Nokia engineer shows how to pirate games from the Windows 8 store

Windows 8 logo stock

Justin Angel, a Nokia engineer working on Windows Phone, has detailed how to compromise Windows 8 games revenue through in-app purchases. Angel highlights the Soulcraft Windows 8 game as an example of how Windows 8 users could potentially edit parts of a game to bypass having to pay for in-app purchases.

The process is a little complex for the average Windows 8 user, but the steps show the easy potential for piracy with Microsoft's Windows Store approach. Windows games have been affected by keygens and patches for years, but Angel says "storing encrypted data locally, alongside with the algorithm and the algorithm key/hash is a recipe for security incidents."

There's a variety of ways to manipulate Windows 8 games

Various other approaches outlined by Angel show how Windows 8 users could also modify trial apps to a full license and the ability to remove in-app ads. There's also ways to modify the cost of in-game items and a workaround to inject JavaScript code to unlock levels in a Cut The Rope game. The modification of Windows 8 games appears to bypass the vast majority of ways that developers can generate revenue with Windows 8.

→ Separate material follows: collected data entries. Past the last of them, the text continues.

(* ===== verification/KiwoomOrders.v ===== *)
(** * Orders at the broker gateway ([gateway/kiwoom_command_handlers.py],
    [gateway/order_pre_ack_journal.py], [gateway/event_factory.py])

    What the gateway process does with an order command it polled: it checks it
    again, asks the rate governor, has the core confirm a durable pre-ack, and
    only then calls the broker, once; around the call it writes a local journal.
    Everything that can fail in between is an argument: the server the control
    is logged in to, the core's answer, the broker's answer, the disk.

    Non-order commands go through [handle] too; what their handlers answer is an
    argument.  Of a payload sent to the core, all keys are kept. *)
From S2P Require Import Prelude PyFloat BrokerUtils WireTime GatewayModels OrderBoundary CommandStore.
From Stdlib Require Import SpecFloat.
Local Open Scope Z_scope.

(** ** Values ([gateway/kiwoom_client.py] and the helpers of the handlers) *)

Fixpoint only_digits (s : string) : string :=
  match s with
  | EmptyString => EmptyString
  | String c s =>
      let n := nat_of_ascii c in
      if ((48 <=? n) && (n <=? 57))%nat then String c (only_digits s) else only_digits s
  end.

(** [digits[-6:].zfill(6)]. *)
Definition last_six (s : string) : string :=
  let n := String.length s in
  if (n <=? 6)%nat then substring 0 (6 - n) "000000" +:+ s else substring (n - 6) 6 s.

Section Values.
Context (py_repr : json -> string).

Definition normalize_code (value : option json) : res string :=
  let text := py_upper (py_strip (str_or_empty py_repr value)) in
  let text :=
    match text with
    | String "A" rest => if (String.length rest =? 6)%nat then rest else text
    | _ => text
    end in
  let digits := only_digits text in
  if str_true digits then Ok (last_six digits) else validate_code text "code".

Definition EXCHANGE_ALIASES : list (string * string) :=
  [("", "KRX"); ("K", "KRX"); ("KRX", "KRX"); ("N", "NXT"); ("NX", "NXT"); ("NXT", "NXT");
   ("S", "SOR"); ("SO", "SOR"); ("SOR", "SOR"); ("A", "SOR"); ("AL", "SOR"); ("ALL", "SOR");
   ("INTEGRATED", "SOR")].

(** [str(value or "KRX")]. *)
Definition normalize_order_exchange (value : option json) : res string :=
  let text :=
    if truthy value then py_upper (py_strip (str_or_empty py_repr value)) else "KRX" in
  match find (fun kv => String.eqb (fst kv) text) EXCHANGE_ALIASES with
  | Some (_, exchange) => Ok exchange
  | None => Err (ValueError "unsupported order exchange")
  end.

Definition broker_env_from_server_gubun (value : json) : string :=
  let text := py_upper (py_strip (str_or_empty py_repr (Some value))) in
  if mem text ["1"; "SIM"; "SIMULATION"; "MOCK"; "PAPER"; "PAPER_TRADING"; "LIVE_SIM"; "TEST"]
  then "SIMULATION"
  else if mem text ["0"; "REAL"; "LIVE"; "PROD"; "PRODUCTION"; "LIVE_REAL"] then "REAL"
  else "UNKNOWN".

Definition _string_value (p : payload) (key default : string) : string :=
  match jget key p with
  | None | Some JNull => default
  | Some v => py_str py_repr v
  end.

(** [int(a or b or 0)]. *)
Definition int_or_zero (v : option json) : res Z :=
  if truthy v then match v with Some j => py_int j | None => Ok 0 end else Ok 0.

Definition trimmed_upper (v : option json) : string := py_upper (py_strip (str_or_empty py_repr v)).

Definition _order_price (p : payload) : res Z :=
  if String.eqb (trimmed_upper (jget "order_type" p)) "MARKET" then Ok 0
  else int_or_zero (or_else (jget "price" p) (jget "limit_price" p)).

Definition _kiwoom_hoga (p : payload) : string :=
  let explicit := py_strip (str_or_empty py_repr (jget "hoga" p)) in
  if str_true explicit then explicit
  else if String.eqb (trimmed_upper (jget "order_type" p)) "MARKET" then "03" else "00".

Definition _kiwoom_order_type (p : payload) : res Z :=
  let side := trimmed_upper (jget "side" p) in
  if String.eqb side "BUY" then Ok 1
  else if String.eqb side "SELL" then Ok 2
  else if mem side ["BUY_CANCEL"; "CANCEL_BUY"] then Ok 3
  else Err (ValueError "Kiwoom LIVE_SIM adapter allows BUY, close-only SELL, or BUY_CANCEL").

(** A timestamp that cannot be read does not expire the command. *)
Definition _command_expired (c : GatewayCommand) (now : Z) : bool :=
  let p := payload_of c in
  match or_else (or_else (jget "_gateway_command_expires_at" p) (jget "gateway_command_expires_at" p))
          (jget "expires_at" p) with
  | Some v =>
      if jtrue v
      then match parse_timestamp v "expires_at" with Ok t => t <=? now | Err _ => false end
      else false
  | None => false
  end.
End Values.

(** ** Requests *)

Record KiwoomOrderRequest := {
  kr_account : string;
  kr_code : string;
  kr_quantity : Z;
  kr_price : Z;
  kr_side : string;
  kr_tag : string;
  kr_order_type : Z;
  kr_hoga : string;
  kr_original_order_no : string;
  kr_command_id : string;
  kr_idempotency_key : string;
  kr_order_exchange : string;
  kr_metadata : payload
}.

Record KiwoomOrderResult := {
  ko_ok : bool;
  ko_code : Z;
  ko_message : string;
  ko_order_no : string
}.

Definition text_of (v : option string) : string := default EmptyString v.

Section Requests.
Context (py_repr : json -> string).
Abbreviation string_value := (_string_value py_repr).

(** The request of [_handle_send_order]; the arguments are evaluated in the
    order of the call. *)
Definition send_request (c : GatewayCommand) : res KiwoomOrderRequest :=
  let p := payload_of c in
  let* code := normalize_code py_repr (jget "code" p) in
  let* quantity := int_or_zero (jget "quantity" p) in
  let* price := _order_price py_repr p in
  let* order_type := _kiwoom_order_type py_repr p in
  let* exchange := normalize_order_exchange py_repr (jget "order_exchange" p) in
  Ok {| kr_account := string_value p "account_id" (string_value p "account" "");
        kr_code := code; kr_quantity := quantity; kr_price := price;
        kr_side := py_upper (string_value p "side" "BUY");
        kr_tag := string_value p "tag" (command_id c); kr_order_type := order_type;
        kr_hoga := _kiwoom_hoga py_repr p; kr_original_order_no := "";
        kr_command_id := command_id c; kr_idempotency_key := text_of (idempotency_key c);
        kr_order_exchange := exchange; kr_metadata := _mapping_value p "metadata" |}.

(** The request of [_handle_cancel_order]. *)
Definition cancel_request (c : GatewayCommand) : res KiwoomOrderRequest :=
  let p := payload_of c in
  let* code := normalize_code py_repr (jget "code" p) in
  let* quantity := int_or_zero (or_else (jget "cancel_quantity" p) (jget "quantity" p)) in
  let* order_type := _kiwoom_order_type py_repr p in
  let* exchange := normalize_order_exchange py_repr (jget "order_exchange" p) in
  Ok {| kr_account := string_value p "account_id" (string_value p "account" "");
        kr_code := code; kr_quantity := quantity; kr_price := 0; kr_side := "BUY_CANCEL";
        kr_tag := string_value p "tag" (command_id c); kr_order_type := order_type;
        kr_hoga := _kiwoom_hoga py_repr p;
        kr_original_order_no := string_value p "original_order_no" "";
        kr_command_id := command_id c; kr_idempotency_key := text_of (idempotency_key c);
        kr_order_exchange := exchange; kr_metadata := _mapping_value p "metadata" |}.
End Requests.

(** ** The rate governor *)

Record RateLimitDecision := {
  rl_allowed : bool;
  rl_wait_time_sec : float;
  rl_reason : string
}.

Record governor_limits := {
  global_per_second : float;
  hourly_limit : float;
  min_interval_sec : list (string * float);
  type_weights : list (string * float)
}.

(** The calls made: the last of each type, and those of the last second and the
    last hour, each with its instant (of the monotonic clock) and weight. *)
Record governor := {
  last_call_at : gmap string float;
  second_calls : list (float * float);
  hourly_calls : list (float * float)
}.
Definition new_governor : governor :=
  {| last_call_at := ∅; second_calls := []; hourly_calls := [] |}.

(** The defaults of the constructor. *)
Definition default_limits : governor_limits :=
  {| global_per_second := f_of_Z 5; hourly_limit := f_of_Z 900;
     min_interval_sec :=
       [("request_tr", f_one); ("broker_snapshot_request", f_one); ("load_conditions", f_one);
        ("send_condition", f_lit 2 10); ("send_order", f_lit 2 10); ("cancel_order", f_lit 2 10)];
     type_weights :=
       [("heartbeat_request", f_zero); ("register_realtime", f_one); ("remove_realtime", f_one);
        ("request_tr", f_one); ("broker_snapshot_request", f_of_Z 3); ("load_conditions", f_one);
        ("send_condition", f_one); ("stop_condition", f_one); ("send_order", f_one);
        ("cancel_order", f_one)] |}.

Definition lookup_text {A} (key : string) (default : A) (l : list (string * A)) : A :=
  match find (fun kv => String.eqb (fst kv) key) l with Some (_, v) => v | None => default end.

(** [sum] over floats. *)
Definition py_sum (l : list float) : float := fold_left f_add l f_zero.

Fixpoint drop_old (cutoff : float) (calls : list (float * float)) : list (float * float) :=
  match calls with
  | [] => []
  | (t, w) :: rest => if f_le t cutoff then drop_old cutoff rest else calls
  end.

Definition _trim (now : float) (g : governor) : governor :=
  {| last_call_at := last_call_at g;
     second_calls := drop_old (f_sub now f_one) (second_calls g);
     hourly_calls := drop_old (f_sub now (f_of_Z 3600)) (hourly_calls g) |}.

Definition weight_of (lim : governor_limits) (ctype : string) : float :=
  f_max (lookup_text ctype f_one (type_weights lim)) f_zero.

(** A window that the weight would overfill, and when its oldest call leaves
    it. *)
Definition window_wait (weight limit span now : float) (reason : string)
    (calls : list (float * float)) : list (float * string) :=
  match calls with
  | (t, _) :: _ =>
      if f_lt limit (f_add (py_sum (map snd calls)) weight)
      then [(f_sub (f_add t span) now, reason)] else []
  | [] => []
  end.

Definition interval_wait (interval now : float) (last : option float) : list (float * string) :=
  match last with
  | Some t =>
      let wait := f_sub interval (f_sub now t) in
      if f_lt f_zero interval && f_lt f_zero wait then [(wait, "type_min_interval")] else []
  | None => []
  end.

(** [max(waits, key=...)]: the first of the longest. *)
Fixpoint longest (best : float * string) (waits : list (float * string)) : float * string :=
  match waits with
  | [] => best
  | w :: rest => longest (if f_lt (fst best) (fst w) then w else best) rest
  end.

Definition allowed_decision : RateLimitDecision :=
  {| rl_allowed := true; rl_wait_time_sec := f_zero; rl_reason := "" |}.

Definition check (lim : governor_limits) (command_type : string) (now : float) (g : governor)
    : governor * RateLimitDecision :=
  let normalized := py_lower (py_strip command_type) in
  let weight := weight_of lim normalized in
  if f_le weight f_zero then (g, allowed_decision) else
  let g := _trim now g in
  let interval := f_max (lookup_text normalized f_zero (min_interval_sec lim)) f_zero in
  let waits :=
    interval_wait interval now (last_call_at g !! normalized) ++
    window_wait weight (global_per_second lim) f_one now "global_per_second" (second_calls g) ++
    window_wait weight (hourly_limit lim) (f_of_Z 3600) now "hourly_rolling_limit" (hourly_calls g) in
  let waits := map (fun w => (f_max (fst w) (f_lit 1 1000), snd w))
                 (List.filter (fun w => f_lt f_zero (fst w)) waits) in
  match waits with
  | [] => (g, allowed_decision)
  | w :: rest =>
      let '(wait, reason) := longest w rest in
      (g, {| rl_allowed := false; rl_wait_time_sec := wait; rl_reason := reason |})
  end.

Definition record_call (lim : governor_limits) (command_type : string) (now : float) (g : governor)
    : governor :=
  let normalized := py_lower (py_strip command_type) in
  let weight := weight_of lim normalized in
  if f_le weight f_zero then g else
  let g := _trim now g in
  {| last_call_at := <[normalized := now]> (last_call_at g);
     second_calls := second_calls g ++ [(now, weight)];
     hourly_calls := hourly_calls g ++ [(now, weight)] |}.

We have reached out to Microsoft for comment on the issues and we'll update this article accordingly.

Update: It appears that the immense interest in the instructions on how to pirate games from the Windows 8 store has caused some troubles for Angel's site, which is currently buckling under the traffic. If you are interested in seeing how it all works, it might be best to wait a few minutes before trying to visit the site.

Update 2: A Microsoft spokesperson says it has taken a "variety of extra measures to help harden Windows 8" against hackers. "Any successful software distribution channel faces the challenge of being targeted by people wishing to circumvent the system for ill-gotten gains and we’re committed to ongoing protection of both customer and developer interests."